··· Records for processing
Definition markStopRequestedLocked (rid execution : string) : GoM Server unit :=
  modify (set_experiments (map_imap (λ key run,
    Some (if (negb (bool_decide (execution = "")) && bool_decide (ExecutionID run = execution))
             || (bool_decide (execution = "") && bool_decide (key = rid))
          then if bool_decide (ExpState run = "running") || bool_decide (ExpState run = "queued")
               then with_stopRequested run else run
          else run)))).

Definition cancelRepeatLocked (runID : string) : GoM Server bool :=
  s ← get;
  match repeatBatches s !! runID with
  | None => mret false
  | Some b =>
      x ← loadBatch b;
      let run := default zeroExperiment (experiments s !! runID) in
      if negb (bool_decide (executionID x = "")) && negb (bool_decide (ExecutionID run = executionID x))
      then mret false
      else if (repetitions x <=? 1) && bool_decide (cancels s !! runID = None)
      then mret false
      else
        markStopRequestedLocked runID (executionID x);;
        match slot x with
        | Some p => sl ← loadSlot p; updateWorkStatus (id sl) "Stopping" F64.zero
        | None => mret tt
        end;;
        cancelContext (bcancel x);;
        mret true
  end.

Definition rememberCancel (wid : string) (l : list string) : list string :=
  let l := l ++ [wid] in
  if (128 <? length l)%nat then drop (length l - 128) l else l.

Definition cancelWork (wid : string) (now : Z) : GoM Server unit :=
  s ← get;
  if bool_decide (wid ∈ recentWorkCancels s) then mret tt
  else
    match workSlots s !! wid with
    | None => throw "queued work not found or already finished"
    | Some p =>
        sl ← loadSlot p;
        match batch sl with
        | Some b =>
            x ← loadBatch b;
            rid ← lift_res (deref (head (queuedIDs x)));
            stopped ← cancelRepeatLocked rid;
            if stopped : bool then mret tt else throw "execution changed"
        | None =>
            match cancel sl with
            | Some c => cancelContext c
            | None => mret tt
            end
        end;;
        modify (set_recentWorkCancels (rememberCancel wid));;
        s ← get;
        match queueIndex p s with
        | Some (S _) => removeWorkLocked p now
        | _ => updateWorkStatus wid "Stopping" (Progress (item sl))
        end
    end.

(** Shutdown cancels every registered slot. *)
Definition cancelRegistered (wp : string * nat) : GoM Server unit :=
  sl ← loadSlot (snd wp);
  match cancel sl with Some c => cancelContext c | None => mret tt end.

Definition cancelWorkQueueLocked : GoM Server unit :=
  s ← get; miter cancelRegistered (map_to_list (workSlots s)).

(** ** Pending Peer cleanup *)
Definition rememberQueueCleanupLocked (rid : string) : GoM Server unit :=
  modify (set_queueCleanup (λ q,
    if negb (bool_decide (rid = "")) && negb (bool_decide (rid ∈ q)) then q ++ [rid] else q)).

(** [durable]: clearing the markers on disk. *)
Definition completeQueueCleanup (ids : list string) (durable : res unit) : GoM Server unit :=
  lift_res durable;;
  modify (set_queueCleanup (filter (λ rid, rid ∉ ids))).

(** ** The steps of the queue *)
Inductive op :=
  | OpEnqueue (c : nat) (it : WorkQueueItem) (cancelf : option nat) (wid : string) (now : Z)
  | OpEnqueueExperiments (c b : nat) (rs : list Experiment) (wid : string) (now now' : Z)
  | OpFinish (p : nat) (now : Z)
  | OpFinishExperiments (b : nat) (now : Z)
  | OpWaitReady (p : nat)
  | OpWaitDone (p : nat) (now : Z)
  | OpStatus (wid phase : string) (progress : float)
  | OpCancel (wid : string) (now : Z)
  | OpShutdown
  | OpCancelContext (c : nat)
  | OpRememberCleanup (rid : string)
  | OpCompleteCleanup (ids : list string) (durable : res unit).

Definition exec (o : op) : GoM Server unit :=
  match o with
  | OpEnqueue c it cancelf wid now => enqueueWorkLocked c it cancelf wid now;; mret tt
  | OpEnqueueExperiments c b rs wid now now' => enqueueExperimentsLocked c b rs wid now now'
  | OpFinish p now => finishWork (Some p) now
  | OpFinishExperiments b now => finishQueuedExperimentsLocked b now
  | OpWaitReady p => waitReady p
  | OpWaitDone p now => waitDone p now
  | OpStatus wid phase progress => updateWorkStatus wid phase progress
  | OpCancel wid now => cancelWork wid now
  | OpShutdown => cancelWorkQueueLocked
  | OpCancelContext c => cancelContext c
  | OpRememberCleanup rid => rememberQueueCleanupLocked rid
  | OpCompleteCleanup ids durable => completeQueueCleanup ids durable
  end.

(** The runs a slot's batch still lists. *)
Definition idsOf (s : Server) (p : nat) : list string :=
  match sl ← slots s !! p; b ← batch sl; batches s !! b with
  | Some x => queuedIDs x
  | None => []
  end.

(** What the callers guarantee: an identifier never drawn before, pointers of
    their own, a batch that is queued once with runs no queued batch lists. *)
Definition allowed (s : Server) (o : op) : Prop :=
  match o with
  | OpEnqueue _ _ _ wid _ => ∀ p sl, slots s !! p = Some sl → id sl ≠ wid
  | OpEnqueueExperiments _ b rs wid _ _ =>
      (∀ p sl, slots s !! p = Some sl → id sl ≠ wid) ∧ rs ≠ [] ∧
      (∃ x, batches s !! b = Some x ∧ slot x = None ∧ queuedIDs x = []) ∧
      (∀ p r, p ∈ experimentQueue s → r ∈ rs → ExpID r ∉ idsOf s p)
  | OpFinish p _ => is_Some (slots s !! p)
  | OpFinishExperiments b _ => is_Some (batches s !! b)
  | OpWaitReady p => ∃ sl, slots s !! p = Some sl ∧ readyClosed sl = true
  | OpWaitDone p _ => ∃ sl, slots s !! p = Some sl ∧ ctx sl ∈ canceled s
  | OpCompleteCleanup _ durable => durable ≠ Panic
  | _ => True
  end.

(** The rest of the Controller between two such steps: it creates batches and
    runs, registers and retires their cancellation handles and changes run
    records, but not the queue, the slots or the positions of queued runs. *)
Record interleaves (s s' : Server) : Prop := {
  il_slots : slots s' = slots s;
  il_batches : ∀ b x, batches s !! b = Some x → batches s' !! b = Some x;
  il_new : ∀ b x, batches s' !! b = Some x → batches s !! b = None →
    slot x = None ∧ queuedIDs x = [];
  il_workSlots : workSlots s' = workSlots s;
  il_queue : experimentQueue s' = experimentQueue s;
  il_workers : workWorkers s' = workWorkers s;
  il_published : workQueue s' = workQueue s;
  il_recent : recentWorkCancels s' = recentWorkCancels s;
  il_repeat : ∀ rid b, repeatBatches s' !! rid = Some b → is_Some (batches s' !! b);
  il_experiments : ∀ p rid run', p ∈ experimentQueue s → rid ∈ idsOf s p →
    experiments s' !! rid = Some run' →
    ∃ run, experiments s !! rid = Some run ∧ QueuePosition run' = QueuePosition run }.

Inductive step (s : Server) : Server → Prop :=
  | step_op o r s' : allowed s o → exec o s = (r, s') → step s s'
  | step_other s' : interleaves s s' → step s s'.

Definition init : Server :=
  mkServer ∅ ∅ ∅ [] 0 0 [] ∅ ∅ ∅ [] [] ∅.

Inductive reachable : Server → Prop :=
  | reachable_init : reachable init
  | reachable_step s s' : reachable s → step s s' → reachable s'.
······
* **Work to complete**
Return the full listing. Keep each line exactly as it stands.

* **Output of the task**
Definition markStopRequestedLocked (rid execution : string) : GoM Server unit :=
  modify (set_experiments (map_imap (λ key run,
    Some (if (negb (bool_decide (execution = "")) && bool_decide (ExecutionID run = execution))
             || (bool_decide (execution = "") && bool_decide (key = rid))
          then if bool_decide (ExpState run = "running") || bool_decide (ExpState run = "queued")
               then with_stopRequested run else run
          else run)))).

Definition cancelRepeatLocked (runID : string) : GoM Server bool :=
  s ← get;
  match repeatBatches s !! runID with
  | None => mret false
  | Some b =>
      x ← loadBatch b;
      let run := default zeroExperiment (experiments s !! runID) in
      if negb (bool_decide (executionID x = "")) && negb (bool_decide (ExecutionID run = executionID x))
      then mret false
      else if (repetitions x <=? 1) && bool_decide (cancels s !! runID = None)
      then mret false
      else
        markStopRequestedLocked runID (executionID x);;
        match slot x with
        | Some p => sl ← loadSlot p; updateWorkStatus (id sl) "Stopping" F64.zero
        | None => mret tt
        end;;
        cancelContext (bcancel x);;
        mret true
  end.

Definition rememberCancel (wid : string) (l : list string) : list string :=
  let l := l ++ [wid] in
  if (128 <? length l)%nat then drop (length l - 128) l else l.

Definition cancelWork (wid : string) (now : Z) : GoM Server unit :=
  s ← get;
  if bool_decide (wid ∈ recentWorkCancels s) then mret tt
  else
    match workSlots s !! wid with
    | None => throw "queued work not found or already finished"
    | Some p =>
        sl ← loadSlot p;
        match batch sl with
        | Some b =>
            x ← loadBatch b;
            rid ← lift_res (deref (head (queuedIDs x)));
            stopped ← cancelRepeatLocked rid;
            if stopped : bool then mret tt else throw "execution changed"
        | None =>
            match cancel sl with
            | Some c => cancelContext c
            | None => mret tt
            end
        end;;
        modify (set_recentWorkCancels (rememberCancel wid));;
        s ← get;
        match queueIndex p s with
        | Some (S _) => removeWorkLocked p now
        | _ => updateWorkStatus wid "Stopping" (Progress (item sl))
        end
    end.

(** Shutdown cancels every registered slot. *)
Definition cancelRegistered (wp : string * nat) : GoM Server unit :=
  sl ← loadSlot (snd wp);
  match cancel sl with Some c => cancelContext c | None => mret tt end.

Definition cancelWorkQueueLocked : GoM Server unit :=
  s ← get; miter cancelRegistered (map_to_list (workSlots s)).

(** ** Pending Peer cleanup *)
Definition rememberQueueCleanupLocked (rid : string) : GoM Server unit :=
  modify (set_queueCleanup (λ q,
    if negb (bool_decide (rid = "")) && negb (bool_decide (rid ∈ q)) then q ++ [rid] else q)).

(** [durable]: clearing the markers on disk. *)
Definition completeQueueCleanup (ids : list string) (durable : res unit) : GoM Server unit :=
  lift_res durable;;
  modify (set_queueCleanup (filter (λ rid, rid ∉ ids))).

(** ** The steps of the queue *)
Inductive op :=
  | OpEnqueue (c : nat) (it : WorkQueueItem) (cancelf : option nat) (wid : string) (now : Z)
  | OpEnqueueExperiments (c b : nat) (rs : list Experiment) (wid : string) (now now' : Z)
  | OpFinish (p : nat) (now : Z)
  | OpFinishExperiments (b : nat) (now : Z)
  | OpWaitReady (p : nat)
  | OpWaitDone (p : nat) (now : Z)
  | OpStatus (wid phase : string) (progress : float)
  | OpCancel (wid : string) (now : Z)
  | OpShutdown
  | OpCancelContext (c : nat)
  | OpRememberCleanup (rid : string)
  | OpCompleteCleanup (ids : list string) (durable : res unit).

Definition exec (o : op) : GoM Server unit :=
  match o with
  | OpEnqueue c it cancelf wid now => enqueueWorkLocked c it cancelf wid now;; mret tt
  | OpEnqueueExperiments c b rs wid now now' => enqueueExperimentsLocked c b rs wid now now'
  | OpFinish p now => finishWork (Some p) now
  | OpFinishExperiments b now => finishQueuedExperimentsLocked b now
  | OpWaitReady p => waitReady p
  | OpWaitDone p now => waitDone p now
  | OpStatus wid phase progress => updateWorkStatus wid phase progress
  | OpCancel wid now => cancelWork wid now
  | OpShutdown => cancelWorkQueueLocked
  | OpCancelContext c => cancelContext c
  | OpRememberCleanup rid => rememberQueueCleanupLocked rid
  | OpCompleteCleanup ids durable => completeQueueCleanup ids durable
  end.

(** The runs a slot's batch still lists. *)
Definition idsOf (s : Server) (p : nat) : list string :=
  match sl ← slots s !! p; b ← batch sl; batches s !! b with
  | Some x => queuedIDs x
  | None => []
  end.

(** What the callers guarantee: an identifier never drawn before, pointers of
    their own, a batch that is queued once with runs no queued batch lists. *)
Definition allowed (s : Server) (o : op) : Prop :=
  match o with
  | OpEnqueue _ _ _ wid _ => ∀ p sl, slots s !! p = Some sl → id sl ≠ wid
  | OpEnqueueExperiments _ b rs wid _ _ =>
      (∀ p sl, slots s !! p = Some sl → id sl ≠ wid) ∧ rs ≠ [] ∧
      (∃ x, batches s !! b = Some x ∧ slot x = None ∧ queuedIDs x = []) ∧
      (∀ p r, p ∈ experimentQueue s → r ∈ rs → ExpID r ∉ idsOf s p)
  | OpFinish p _ => is_Some (slots s !! p)
  | OpFinishExperiments b _ => is_Some (batches s !! b)
  | OpWaitReady p => ∃ sl, slots s !! p = Some sl ∧ readyClosed sl = true
  | OpWaitDone p _ => ∃ sl, slots s !! p = Some sl ∧ ctx sl ∈ canceled s
  | OpCompleteCleanup _ durable => durable ≠ Panic
  | _ => True
  end.

(** The rest of the Controller between two such steps: it creates batches and
    runs, registers and retires their cancellation handles and changes run
    records, but not the queue, the slots or the positions of queued runs. *)
Record interleaves (s s' : Server) : Prop := {
  il_slots : slots s' = slots s;
  il_batches : ∀ b x, batches s !! b = Some x → batches s' !! b = Some x;
  il_new : ∀ b x, batches s' !! b = Some x → batches s !! b = None →
    slot x = None ∧ queuedIDs x = [];
  il_workSlots : workSlots s' = workSlots s;
  il_queue : experimentQueue s' = experimentQueue s;
  il_workers : workWorkers s' = workWorkers s;
  il_published : workQueue s' = workQueue s;
  il_recent : recentWorkCancels s' = recentWorkCancels s;
  il_repeat : ∀ rid b, repeatBatches s' !! rid = Some b → is_Some (batches s' !! b);
  il_experiments : ∀ p rid run', p ∈ experimentQueue s → rid ∈ idsOf s p →
    experiments s' !! rid = Some run' →
    ∃ run, experiments s !! rid = Some run ∧ QueuePosition run' = QueuePosition run }.

Inductive step (s : Server) : Server → Prop :=
  | step_op o r s' : allowed s o → exec o s = (r, s') → step s s'
  | step_other s' : interleaves s s' → step s s'.

Definition init : Server :=
  mkServer ∅ ∅ ∅ [] 0 0 [] ∅ ∅ ∅ [] [] ∅.

Inductive reachable : Server → Prop :=
  | reachable_init : reachable init
  | reachable_step s s' : reachable s → step s s' → reachable s'.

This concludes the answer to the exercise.